Рябцев, казалось, похудел еще больше. Морщинистое лицо выражало усталость и апатию. Калашников вызвал его в конце рабочего дня. Спросив разрешения, Рябцев курил практически без передышки. Пришлось распахнуть окно, чтобы не угореть: кабинет следователя не отличался большими размерами.

– …Иннокентий Сергеевич, какой вам смысл отрицать общеизвестные факты?

– Я не отрицаю. Распределением денег занималась лично Басаргина.

– Через вас.

– Пусть так. Я – подчиненный. Существует такое понятие, как субординация.

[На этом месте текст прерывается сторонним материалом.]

Lemma error_string_total output : is_bytes output -> (68 <= length output)%nat -> exists r, error_string output = Some r.
Proof.
  intros Hb Hn. unfold error_string, slice. rewrite get_range_Some by lia. cbn [mbind option_bind].
  set (offset := default 0 (as_usize _)).
  assert (0 <= offset) as H0 by (apply default_usize; [by apply range_bytes|lia]).
  destruct (checked_add offset 4) as [a|] eqn:Ha; [|by eexists]. apply checked_add_Some in Ha as [-> _].
  destruct (checked_add (offset + 4) 32) as [b|] eqn:Hbb; [|by eexists]. apply checked_add_Some in Hbb as [-> _].
  destruct (Z.leb_spec (offset + 4 + 32) (Z.of_nat (length output))); cbn [negb]; [|by eexists].
  rewrite get_range_Some by lia. cbn [mbind option_bind]. set (len := default 0 (as_usize _)).
  assert (0 <= len) as H1 by (apply default_usize; [by apply range_bytes|lia]).
  destruct (checked_add (offset + 4 + 32) len) as [c|] eqn:Hc; [|by eexists]. apply checked_add_Some in Hc as [-> _].
  destruct (Z.leb_spec (offset + 4 + 32 + len) (Z.of_nat (length output))); cbn [negb]; [|by eexists].
  rewrite get_range_Some by lia. by eexists.
Qed.

(** Decoding never slices out of range, whatever the contract returned. *)
Lemma revert_reason_total output : is_bytes output -> exists r, decode_revert_reason output = Some r.
Proof.
  intros Hb. unfold decode_revert_reason. destruct (Nat.ltb_spec (length output) 4); [by eexists|].
  case_bool_decide; [by eexists|].
  assert (exists t, (if bool_decide (take 4 output = ERROR_STRING_SELECTOR) && (68 <=? length output)%nat
    then error_string output else Some None) = Some t) as [t ->].
  { destruct (bool_decide _ && _) eqn:E; [|by eexists]. apply andb_true_iff in E as [_ E%Nat.leb_le]. by apply error_string_total. }
  cbn [mbind option_bind]. destruct t as [s|]; [by eexists|].
  destruct (bool_decide _ && _) eqn:E; [|by eexists]. apply andb_true_iff in E as [_ E%Nat.leb_le].
  unfold slice. rewrite get_range_Some by lia. by eexists.
Qed.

– И что же, вы никогда не интересовались происхождением тех сумм, которые вручала вам Басаргина?

– Нет.

– Удобная позиция, ничего не скажешь.

– Мне разъяснили, что это премиальный фонд. Деньги я выдавал согласно ведомости, под личную подпись.

– Где эти ведомости?

– Возвращал Басаргиной.

– Короче говоря, все замыкается на ней. У вас не возникает ощущения, что исчезновение Басаргиной может быть следствием ее монополии на возможность держать в руках чужие тайны?

– У меня сейчас возникает только чувство голода, так как я не успел сегодня за работой пообедать, – с вызовом ответил Рябцев.

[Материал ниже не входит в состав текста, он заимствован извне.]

Lemma take_world_spec ws : forall l, NoDup ws -> names_ok l ->
  fst (take_world ws l) = omap (fun w => find (has_name (World w)) l) ws /\
  fst (take_world ws l) ++ snd (take_world ws l) ≡ₚ l /\
  Forall is_world (fst (take_world ws l)) /\ others (snd (take_world ws l)) = others l.
Proof.
  induction ws as [|w ws IH]; intros l Hws Hl; cbn [take_world omap list_omap]; [by repeat split|]. apply NoDup_cons in Hws as [Hw Hws].
  destruct (find (has_name (World w)) l) as [x|] eqn:Hx; [|by apply IH].
  pose proof (remove_perm _ _ _ Hx) as Hp. destruct (remove_others w l x I (proj2 Hl) Hx) as [Hxw Hoth].
  assert (names_ok (remove_first (has_name (World w)) l)) as Hl'.
  { destruct (names_perm _ _ Hp Hl) as [Hn Hk]. cbn [map] in Hn. apply NoDup_cons in Hn as [_ Hn]. inversion_clear Hk. by split. }
  destruct (IH _ Hws Hl') as (H1&H2&H3&H4). cbn [fst snd]. split; [|split; [|split; [by constructor|by rewrite H4]]].
  - f_equal. rewrite H1. apply list_omap_ext. apply Forall_Forall2_diag, Forall_forall. intros w' Hw'.
    apply option_eq. intros y. rewrite !find_spec by done.
    assert (y ∈ l <-> y ∈ x :: remove_first (has_name (World w)) l) as -> by (by rewrite <-Hp).
    split; [set_solver|]. intros [[->|Hy]%elem_of_cons Hyw]; [|done].
    apply find_spec in Hx as [_ Hx]; [|done..]. rewrite Hx in Hyw. injection Hyw as ->. done.
  - cbn [app]. by rewrite H2, <-Hp.
Qed.

#[local] Opaque take_world.

Lemma world_forks_nodup : NoDup world_forks.
Proof. refine (bool_decide_eq_true_1 _ _). vm_compute. reflexivity. Qed.

Lemma in_world_forks w : w ∈ world_forks.
Proof. apply list_elem_of_In. destruct w; cbn; tauto. Qed.

Lemma order_perm l : names_ok l -> order_world_hardforks l ≡ₚ l.
Proof. intros Hl. unfold order_world_hardforks. rewrite sort_by_key_perm. by apply take_world_spec; [apply world_forks_nodup|]. Qed.

Lemma class_others k l : class activation_key k (others l) = others (class activation_key k l).
Proof.
  unfold class, others. rewrite !list_filter_filter. apply list_filter_iff. tauto.
Qed.

Lemma others_all l : Forall (fun x => ~ is_world x) l -> others l = l.
Proof. unfold others. induction 1 as [|x l Hx Hl IH]; [done|]. by rewrite filter_cons, decide_True, IH. Qed.

Lemma others_world l : Forall is_world l -> others l = [].
Proof. unfold others. induction 1; [done|]. rewrite filter_cons, decide_False by tauto. done. Qed.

– И, между прочим, – спокойно продолжал следователь, не обращая внимания на выпад Рябцева, – вы один из тех, кому исчезновение Басаргиной весьма выгодно, потому что ей были достаточно хорошо известны некоторые тайные факты вашей биографии, скрыть которые вы хотели любой ценой.

– На что вы намекаете? – пожелтел от сдерживаемой злости Рябцев.

– Я уже не намекаю. – Калашников раскрыл папку. – Во-первых, Басаргина вас здорово выручила в связи с той неприятной историей, которая случилась с вами в позапрошлом году в мае месяце на юге, в Анапе. Напомнить? Пожалуйста. Вот копия милицейского протокола. Я прочту некоторые выдержки. "…На повороте Рябцев И. С. не справился с управлением личной автомашины марки "Москвич", номер… модель… вследствие чего сбил киоск "Союзпечать"… Пострадавших нет. Попытался скрыться, но был задержан постовым ГАИ… Направлен на медицинское освидетельствование, которым установлено, что гр. Рябцев И. С. был за рулем в нетрезвом состоянии… При осмотре багажника автомашины были обнаружены три канистры емкостью по двадцать литров каждая. В двух из них была пшеничная водка, в одной – ликер…". Соответствующие материалы поступили по почте на завод, где, пользуясь дружескими отношениями с секретаршей директора Сахниной, Басаргина изъяла их и срочно вылетела в Анапу. Ее стараниями вы отделались легким испугом и денежным штрафом. На заводе про этот случай никто, кроме Басаргиной и секретарши, не узнал.